The burden of proof for safety should fall on companies designing new organisms, the
environmental groups said, with synthetic organisms subjected to independent study
and corralled by "the strictest levels of physical, biological and geographical
containment."
Hoffman said a number of government agencies should help regulate synthetic biology,
including the Energy Department, which funds research in the field; the USDA; the FDA;
and the Centers for Disease Control and Prevention.
Work in synthetic biology is still confined to laboratories, but researchers see potential
for advances in energy production, medicine and other fields.
Think tanks are also getting involved in the debate over how to regulate the field. In
2010, the Woodrow Wilson International Center for Scholars launched a project on
synthetic biology to push for more research on the risks and benefits of new genetic
technology.
"The more engaged people are - not just the public, but federal agencies, regulatory
agencies and scientists - the better off we are in terms of reaping benefits of these
technologies," said Todd Kuiken, a scientist at the center who is engaged in that project
but was not involved in the report released Tuesday.

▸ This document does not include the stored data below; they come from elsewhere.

(** * Markdown extraction engine of the NBA 2K ratings scraper

    A shallow embedding of [src/jina_scraper.py] (class [JinaNBA2KScraper]).

    Conventions of the embedding.
    - A Python [str] is a [text]: a list of characters.  Characters are the
      256 values of [ascii], read as the code points U+0000..U+00FF; the
      character classes below are Python's on that range.
    - A Python [int] is a [Z].
    - A Python exception is the [Exc] case of [res]; [try/except] is a
      [match] on it.  Conversions between [int] and [str] have CPython's
      limit of 4300 digits ([sys.get_int_max_str_digits()], which the
      program leaves at its default): beyond it [int(s)], [str(n)] and an
      f-string of [n] raise [ValueError].
    - A [dict] is an association list in insertion order; assignment to an
      existing key replaces the value in place, as in Python.
    - A regular expression is a term of [regex], run by a backtracking
      matcher with the priorities of Python's [re]: alternatives left to
      right, greedy repetition longest first, lazy repetition shortest first.
    - The network is a function from a URL to what [scrape_url] returns for
      it; the calls made and the pauses taken are recorded in a trace. *)

From Stdlib Require Import String Ascii ZArith Lia Bool Arith List.
From Stdlib Require Import DecimalString DecimalPos.
From Stdlib Require DecimalFacts DecimalN.
Import ListNotations.

Local Open Scope list_scope.

(* ================================================================== *)
(** ** Python strings *)

Definition text := list ascii.

Definition str (s : string) : text := list_ascii_of_string s.

Definition LF : ascii := ascii_of_nat 10.
Definition CR : ascii := ascii_of_nat 13.

(** [lines [l1; ...; ln]] is [l1 + "\n" + ... + "\n" + ln]. *)
Fixpoint lines (ls : list string) : text :=
  match ls with
  | [] => []
  | [l] => str l
  | l :: rest => str l ++ LF :: lines rest
  end.

Definition text_eqb (a b : text) : bool :=
  if list_eq_dec ascii_dec a b then true else false.

(** [str.isspace] on U+0000..U+00FF, which is also [\s] of a [str] pattern
    and the set removed by [str.strip()]. *)
Definition is_space (c : ascii) : bool :=
  let n := nat_of_ascii c in
  ((9 <=? n) && (n <=? 13)) || ((28 <=? n) && (n <=? 32))
  || (n =? 133) || (n =? 160).

(** [\d] of a [str] pattern on U+0000..U+00FF: the ten ASCII digits. *)
Definition is_digit (c : ascii) : bool :=
  let n := nat_of_ascii c in (48 <=? n) && (n <=? 57).

Definition is_alpha_ascii (c : ascii) : bool :=
  let n := nat_of_ascii c in
  ((65 <=? n) && (n <=? 90)) || ((97 <=? n) && (n <=? 122)).

(** [str.lower] on one character of U+0000..U+00FF.  On this range the
    lower-case form of a character is one character; beyond it [str.lower]
    can give two (U+0130): what is proved of lower-cased names is proved
    for names of this range. *)
Definition lower_char (c : ascii) : ascii :=
  let n := nat_of_ascii c in
  if ((65 <=? n) && (n <=? 90))
     || ((192 <=? n) && (n <=? 222) && negb (n =? 215))
  then ascii_of_nat (n + 32) else c.

Definition lower (s : text) : text := map lower_char s.

Fixpoint starts_with (p s : text) : bool :=
  match p, s with
  | [], _ => true
  | _ :: _, [] => false
  | a :: p', b :: s' => Ascii.eqb a b && starts_with p' s'
  end.

(** [s.find(sub)]: the index of the first occurrence; [None] stands for -1. *)
Fixpoint find_from (sub : text) (i : nat) (s : text) : option nat :=
  if starts_with sub s then Some i
  else match s with
       | [] => None
       | _ :: t => find_from sub (S i) t
       end.

Definition find (sub s : text) : option nat := find_from sub 0 s.

(** [sub in s] *)
Definition contains (sub s : text) : bool :=
  match find sub s with Some _ => true | None => false end.

(** [s.split(sep)] for a non-empty [sep]: cut at the non-overlapping
    occurrences of [sep], leftmost first.  The bound [gas] is the length of
    the text, more than the cuts it can take ([split_unfold]). *)
Fixpoint split_gas (gas : nat) (sep s : text) : list text :=
  match gas with
  | O => [s]
  | S gas' =>
      match find sep s with
      | None => [s]
      | Some i => firstn i s :: split_gas gas' sep (skipn (i + length sep) s)
      end
  end.

Definition split (sep s : text) : list text := split_gas (length s) sep s.

(** [s.replace(old, new)] for a non-empty [old]: every non-overlapping
    occurrence, leftmost first ([replace_unfold]). *)
Fixpoint replace_gas (gas : nat) (old new s : text) : text :=
  match gas with
  | O => s
  | S gas' =>
      match find old s with
      | None => s
      | Some i =>
          firstn i s ++ new ++ replace_gas gas' old new (skipn (i + length old) s)
      end
  end.

Definition replace (old new s : text) : text := replace_gas (length s) old new s.

Fixpoint lstrip (s : text) : text :=
  match s with
  | c :: t => if is_space c then lstrip t else s
  | [] => []
  end.

Definition rstrip (s : text) : text := rev (lstrip (rev s)).
(** C9, as the code has it: the constructor takes the destination port
    first, and the wire has the source port first.  The segment built with
    (80, 443) has destination port 80 and source port 443; it serializes,
    under any parent, to 20 octets that begin 01 BB 00 50; octet 12 is 50
    (data offset 5); [header_size()] is 20 and the window is 32678. *)
Theorem TCP_ports_80_443_serialized (parent : option PDU) :
  exists bytes t',
    ser (TCP_ports 80 443) parent = Done (bytes, t')
    /\ firstn 4 bytes = [x01; xbb; x00; x50]
    /\ length bytes = 20%nat
    /\ peek bytes 12 = x50
    /\ get_data_offset t' = 5
    /\ header_size (TCP_ports 80 443) = 20
    /\ get_window (TCP_ports 80 443) = 32678
    /\ get_dport (TCP_ports 80 443) = 80
    /\ get_sport (TCP_ports 80 443) = 443.
Proof.
  assert (Hser : exists c1 c2 t',
            ser (TCP_ports 80 443) parent
            = Done ([x01; xbb; x00; x50; x00; x00; x00; x00; x00; x00; x00;
                     x00; x50; x00; x7f; xa6; c1; c2; x00; x00], t')
            /\ get_data_offset t' = 5).
  { unfold serialize, write_serialization.
    destruct (dynamic_cast_IP parent) as [ip|] eqn:Ecast.
    - cbn -[computed_check].
      repeat match goal with
      | |- context [Z.ltb ?a ?b] =>
          let r := eval vm_compute in (Z.ltb a b) in change (Z.ltb a b) with r
      | |- context [store ?a ?b ?c] =>
          let r := eval vm_compute in (store a b c) in
          change (store a b c) with r
      end.
      cbn -[computed_check].
      match goal with
      | |- context [computed_check _ _ ?ip ?t ?b] =>
          destruct (computed_check_returns ip t b) as [[c1 c2] ->]
      end.
      cbn. do 3 eexists. split; reflexivity.
    - cbn. do 3 eexists. split; reflexivity. }
  destruct Hser as (c1 & c2 & t' & Hser & Hdoff).
  exists [x01; xbb; x00; x50; x00; x00; x00; x00; x00; x00; x00;
          x00; x50; x00; x7f; xa6; c1; c2; x00; x00], t'.
  repeat split; try assumption; reflexivity.
Qed.

End SerializationFacts.

(** C9 as stated fails: the octets do not begin 00 50 01 BB. *)
Lemma TCP_ports_80_443_not_dport_first :
  exists bytes t',
    serialize pseudo_header_sum ones_complement_sum (TCP_ports 80 443) None
    = Done (bytes, t')
    /\ firstn 4 bytes <> [x00; x50; x01; xbb].
Proof.
  do 2 eexists. split; [vm_compute; reflexivity | discriminate].
Qed.
(* ===== verification/Wp.v ===== *)
(** * Rules for functions on a shared state

    [wp m Q R s]: from [s] the function [m] has no undefined behaviour; when it
    returns, [Q] holds of its value and of the state, and when it blocks or exits,
    [R] holds of the state it has reached. *)

From S2P Require Import Prelude.

Definition wp {S A} (m : M S A) (Q : A -> S -> Prop) (R : S -> Prop) (s : S) : Prop :=
  match m s with
  | Ret a s' => Q a s'
  | Blocked s' | Exited _ s' => R s'
  | Undef => False
  end.

Create HintDb wp.

Section Rules.
Context {S : Type}.
Implicit Types (R : S -> Prop) (s : S).

Lemma wp_ret {A} (a : A) (Q : A -> S -> Prop) R s : Q a s -> wp (mret a) Q R s.
Proof. done. Qed.

Lemma wp_bind {A B} (m : M S A) (f : A -> M S B) Q R s :
  wp m (fun a s' => wp (f a) Q R s') R s -> wp (m ≫= f) Q R s.
Proof. unfold wp. cbv [mbind M_bind]. by destruct (m s). Qed.

Lemma wp_mono {A} (m : M S A) (Q Q' : A -> S -> Prop) R s :
  wp m Q R s -> (forall a s', Q a s' -> Q' a s') -> wp m Q' R s.
Proof. unfold wp. destruct (m s); auto. Qed.

(** Sequencing with an intermediate assertion. *)
Lemma wp_seq {A B} (m : M S A) (f : A -> M S B) (P : A -> S -> Prop) Q R s :
  wp m P R s -> (forall a s', P a s' -> wp (f a) Q R s') -> wp (m ≫= f) Q R s.
Proof. intros Hm Hf. apply wp_bind. eapply wp_mono; [exact Hm | exact Hf]. Qed.

Lemma wp_get (Q : S -> S -> Prop) R s : Q s s -> wp get_st Q R s.
Proof. done. Qed.

Lemma wp_gets {A} (f : S -> A) (Q : A -> S -> Prop) R s : Q (f s) s -> wp (gets f) Q R s.
Proof. done. Qed.

Lemma wp_modify (f : S -> S) (Q : () -> S -> Prop) R s : Q () (f s) -> wp (modify f) Q R s.
Proof. done. Qed.

Lemma wp_access {A} (o : option A) (a : A) (Q : A -> S -> Prop) R s :
  o = Some a -> Q a s -> wp (access o) Q R s.
Proof. by intros ->. Qed.

Lemma wp_blocked {A} (Q : A -> S -> Prop) R s : R s -> wp blocked Q R s.
Proof. done. Qed.

Lemma wp_Ret {A} (m : M S A) (Q : A -> S -> Prop) R s a s' : m s = Ret a s' -> Q a s' -> wp m Q R s.
Proof. unfold wp. by intros ->. Qed.

Lemma wp_returned {A} (m : M S A) (Q : A -> S -> Prop) R s a s' : wp m Q R s -> m s = Ret a s' -> Q a s'.
Proof. unfold wp. intros Hw Hm. by rewrite Hm in Hw. Qed.

End Rules.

Kuiken added that government agencies have done little to respond to the
recommendations made by the president's commission 15 months ago."We approached
numerous agencies, including the White House Office of Science and Technology Policy,
which should be coordinating this activity. They gave us nothing. Literally nothing."
Allison A. Snow, a plant ecologist at Ohio State University who keeps a close eye on
synthetic biology but was not involved in the new report, said, "The technology is
outpacing the research needed to understand environmental risks. This is the time,
when technology is just getting started, to look at the risks."